Your assignment => A copy is needed of each line in the records that has the word "sorted".

=== Records for this exercise ===

(* ===== verification/SsfCommittee.v ===== *)
(** Committees of single-slot finality: crates/ssf/src/committee.rs over the
    validator set.  The shuffle of the rand crate, the random scores drawn for
    the validators in turn and [U256::as_u128] are parameters. *)
From stdpp Require Import base list numbers option strings gmap sets.
From Stdlib Require Import ZArith Lia.
From S2P Require Import Prelude U256 F64 SsfValidator.

Module SsfCommittee.
Import F64 SsfValidator.

Record ValidatorInfo := mkInfo { index : Z; pubkey : list Z; stake : Z; info_effectiveness : f64 }.
Inductive CommitteeSelection :=
| Random (seed : list Z)
| StakeWeighted (min_stake : Z)
| PerformanceBased (min_effectiveness : f64)
| Hybrid (stake_weight performance_weight randomness_weight : f64).
Definition selection_default : CommitteeSelection := Hybrid (lit 4 10) (lit 3 10) (lit 3 10).
Record Committee := mkCommittee {
  c_index : Z; members : list ValidatorInfo; c_epoch : Z; c_total_stake : Z; c_selection : CommitteeSelection;
}.
Record CommitteeConfig := mkConfig {
  target_committee_size : Z; max_committees : Z; shuffle_period : Z; selection_strategy : CommitteeSelection;
}.
Definition config_default : CommitteeConfig := mkConfig 128 64 256 selection_default.

(** Code outside the repository: [U256::as_u128] and the random choices that
    follow from a seed. *)
Class Randomness := {
  u_as_u128 : Z -> option Z;
  shuffle_with : list Z -> list SSFValidator -> list SSFValidator;
  random_score : list Z -> nat -> f64;
}.
Class RandomnessLaws `{Randomness} : Prop := {
  as_u128_law a : U256 a -> u_as_u128 a = if a <? 2 ^ 128 then Some a else None;
  shuffle_law seed l : shuffle_with seed l ≡ₚ l;
}.

Section committee.
Context `{Profile} `{U256Ops} `{Randomness}.

(** ** Committee *)

Fixpoint sum_stakes {E} (acc : Z) (l : list ValidatorInfo) : outcome E Z :=
  match l with
  | [] => Ok acc
  | v :: l => let? acc := unwrap (u_add acc (stake v)) in sum_stakes acc l
  end.
Definition committee_new {E} (i : Z) (vs : list ValidatorInfo) : outcome E Committee :=
  let? total := sum_stakes 0 vs in Ok (mkCommittee i vs 0 total selection_default).
Definition committee_size (c : Committee) : Z := len (members c).
Definition get_member (i : Z) (c : Committee) : option ValidatorInfo := snd <$> list_find (fun v => index v = i) (members c).
Definition sum_f64 (l : list f64) : f64 := foldl add (of_Z 0) l.
Definition average_of (c : Committee) : f64 := div (sum_f64 (map info_effectiveness (members c))) (of_Z (len (members c))).
Definition voting_power {E} (c : Committee) : outcome E f64 :=
  let? t := unwrap (u_as_u128 (c_total_stake c)) in
  Ok (mul (div (of_Z t) (of_Z (10 ^ 18))) (average_of c)).
Definition has_quorum {E} (c : Committee) (participating : list Z) : outcome E bool :=
  let? p := sum_stakes 0 (filter (fun v => index v ∈ participating) (members c)) in
  let? p3 := unwrap (u_mul p 3) in
  let? t2 := unwrap (u_mul (c_total_stake c) 2) in
  Ok (t2 <=? p3).
Record CommitteeStats := mkCommitteeStats {
  cs_index : Z; cs_size : Z; cs_total_stake : Z; average_stake : Z; min_stake_of : Z; max_stake_of : Z;
  cs_average_effectiveness : f64; cs_voting_power : f64;
}.
Definition extreme (f : Z -> Z -> Z) (l : list Z) : Z := match l with [] => 0 | x :: l => foldl f x l end.
Definition get_stats {E} (c : Committee) : outcome E CommitteeStats :=
  let? avg := unwrap (u_div (c_total_stake c) (len (members c))) in
  let? power := voting_power c in
  Ok (mkCommitteeStats (c_index c) (len (members c)) (c_total_stake c) avg (extreme Z.min (map stake (members c)))
        (extreme Z.max (map stake (members c))) (average_of c) power).

(** ** CommitteeManager *)

Record CommitteeManager := mkManager {
  committees : list Committee; config : CommitteeConfig; committee_assignments : gmap Z Z;
}.
Definition manager_new (c : CommitteeConfig) : CommitteeManager := mkManager [] c ∅.
Definition committee_count {E} (c : CommitteeConfig) (n : Z) : outcome E Z :=
  let? k := udiv n (target_committee_size c) in Ok (Z.min (Z.max k 1) (max_committees c)).
Definition info_of (eff : f64) (v : SSFValidator) : ValidatorInfo := mkInfo (v_index v) [] (v_stake v) eff.

(** The consecutive parts of the random and of the performance-based
    strategy; the last one takes what is left. *)
Fixpoint parts {E} (vs : list ValidatorInfo) (count per : Z) (is_ : list Z) : outcome E (list Committee) :=
  match is_ with
  | [] => Ok []
  | i :: is_ =>
      let? start := umul 64 i per in
      let? last := usub 64 count 1 in
      let? stop := if i =? last then Ok (len vs) else (let? n := uadd 64 i 1 in umul 64 n per) in
      let? part := slice vs start stop in
      let? c := committee_new i part in
      let? cs := parts vs count per is_ in
      Ok (c :: cs)
  end.
Definition form_parts {E} (c : CommitteeConfig) (vs : list ValidatorInfo) : outcome E (list Committee) :=
  let? count := committee_count c (len vs) in
  let? per := udiv (len vs) count in
  parts vs count per (seqZ 0 count).
Definition form_random_committees {E} (c : CommitteeConfig) (vs : list SSFValidator) (seed : list Z) : outcome E (list Committee) :=
  form_parts c (map (info_of (of_Z 1)) (shuffle_with seed vs)).
Definition mock_effectiveness (v : SSFValidator) : f64 :=
  add (lit 5 10) (div (rem (of_Z (v_index v)) (of_Z 50)) (of_Z 100)).
Definition form_performance_committees {E} (c : CommitteeConfig) (vs : list SSFValidator) (min_eff : f64) :
    outcome E (list Committee) :=
  let scored := filter (fun p : SSFValidator * f64 => le min_eff p.2) (map (fun v => (v, mock_effectiveness v)) vs) in
  let? sorted := sort_falling snd scored in
  form_parts c (map (fun p : SSFValidator * f64 => info_of p.2 p.1) sorted).

Fixpoint weighted_loop {E} (c : CommitteeConfig) (target_stake : Z) (done : list Committee) (current : list ValidatorInfo)
    (current_stake : Z) (vs : list SSFValidator) : outcome E (list Committee) :=
  match vs with
  | [] =>
      if bool_decide (current = []) then Ok done
      else let? k := committee_new (len done) current in Ok (done ++ [k])
  | v :: vs =>
      let current := current ++ [info_of (of_Z 1) v] in
      let? current_stake := unwrap (u_add current_stake (v_stake v)) in
      if (target_stake <=? current_stake) || (target_committee_size c <=? len current) then
        let? k := committee_new (len done) current in
        weighted_loop c target_stake (done ++ [k]) [] 0 vs
      else weighted_loop c target_stake done current current_stake vs
  end.
Definition form_stake_weighted_committees {E} (c : CommitteeConfig) (total : Z) (vs : list SSFValidator) (min_stake : Z) :
    outcome E (list Committee) :=
  let eligible := sort_by_key (fun v => - v_stake v) (filter (fun v => min_stake <= v_stake v) vs) in
  let? count := committee_count c (len eligible) in
  let? target_stake := unwrap (u_div total count) in
  weighted_loop c target_stake [] [] 0 eligible.

(** The score of the [i]-th validator. *)
Fixpoint hybrid_scores {E} (sw pw rw : f64) (seed : list Z) (i : nat) (vs : list SSFValidator) :
    outcome E (list (SSFValidator * f64 * f64)) :=
  match vs with
  | [] => Ok []
  | v :: vs =>
      let? s := unwrap (u_as_u128 (v_stake v)) in
      let stake_score := div (min (div (of_Z s) (of_Z (10 ^ 18))) (of_Z 100)) (of_Z 100) in
      let performance_score := mock_effectiveness v in
      let total := add (add (mul stake_score sw) (mul performance_score pw)) (mul (random_score seed i) rw) in
      let? rest := hybrid_scores sw pw rw seed (S i) vs in
      Ok ((v, total, performance_score) :: rest)
  end.
(** Round robin: the validator at position [i] joins committee [i % count]. *)
Fixpoint deal {A} (count : Z) (i : Z) (l : list A) (cs : list (list A)) : list (list A) :=
  match l with
  | [] => cs
  | x :: l => deal count (i + 1) l (alter (fun c => c ++ [x]) (Z.to_nat (i mod count)) cs)
  end.
Fixpoint number_committees {E} (i : Z) (parts : list (list ValidatorInfo)) : outcome E (list Committee) :=
  match parts with
  | [] => Ok []
  | p :: parts => let? c := committee_new i p in let? cs := number_committees (i + 1) parts in Ok (c :: cs)
  end.
Definition form_hybrid_committees {E} (c : CommitteeConfig) (vs : list SSFValidator) (sw pw rw : f64) (seed : list Z) :
    outcome E (list Committee) :=
  let? scored := hybrid_scores sw pw rw seed 0 vs in
  let? sorted := sort_falling (fun p : SSFValidator * f64 * f64 => p.1.2) scored in
  let? count := committee_count c (len sorted) in
  let infos := map (fun p : SSFValidator * f64 * f64 => info_of p.2 p.1.1) sorted in
  let? _ := if bool_decide (infos = []) then Ok 0 else urem 0 count in
  number_committees 0 (deal count 0 infos (replicate (Z.to_nat count) [])).

Definition assign (cs : list Committee) : gmap Z Z :=
  foldl (fun m p => foldl (fun (m : gmap Z Z) v => <[index v := Z.of_nat p.1]> m) m (members p.2)) ∅ (imap (fun i c => (i, c)) cs).
Notation CM := (SM CommitteeManager SSFError).
Definition form_committees (s : ValidatorSet) (seed : list Z) : CM (list Committee) :=
  let active := get_active_validators s in
  if bool_decide (length active = 0%nat) then sfail (CommitteeError "No active validators")
  else
    let! m := sget in
    let! cs := slift (match selection_strategy (config m) with
      | Random _ => form_random_committees (config m) active seed
      | StakeWeighted min_stake => form_stake_weighted_committees (config m) (total_stake s) active min_stake
      | PerformanceBased min_eff => form_performance_committees (config m) active min_eff
      | Hybrid sw pw rw => form_hybrid_committees (config m) active sw pw rw seed
      end) in
    sput (mkManager cs (config m) (assign cs)) ;;!
    sret cs.
Definition get_validator_committee (i : Z) (m : CommitteeManager) : option Z := committee_assignments m !! i.
Definition get_committee (i : Z) (m : CommitteeManager) : option Committee := committees m !! Z.to_nat i.
Definition needs_reshuffle {E} (current last : Z) (m : CommitteeManager) : outcome E bool :=
  let? d := usub 64 current last in Ok (shuffle_period (config m) <=? d).
End committee.

End SsfCommittee.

===

Answer =>
  let? sorted := sort_falling snd scored in
  form_parts c (map (fun p : SSFValidator * f64 => info_of p.2 p.1) sorted).
  let? sorted := sort_falling (fun p : SSFValidator * f64 * f64 => p.1.2) scored in
  let? count := committee_count c (len sorted) in
  let infos := map (fun p : SSFValidator * f64 * f64 => info_of p.2 p.1.1) sorted in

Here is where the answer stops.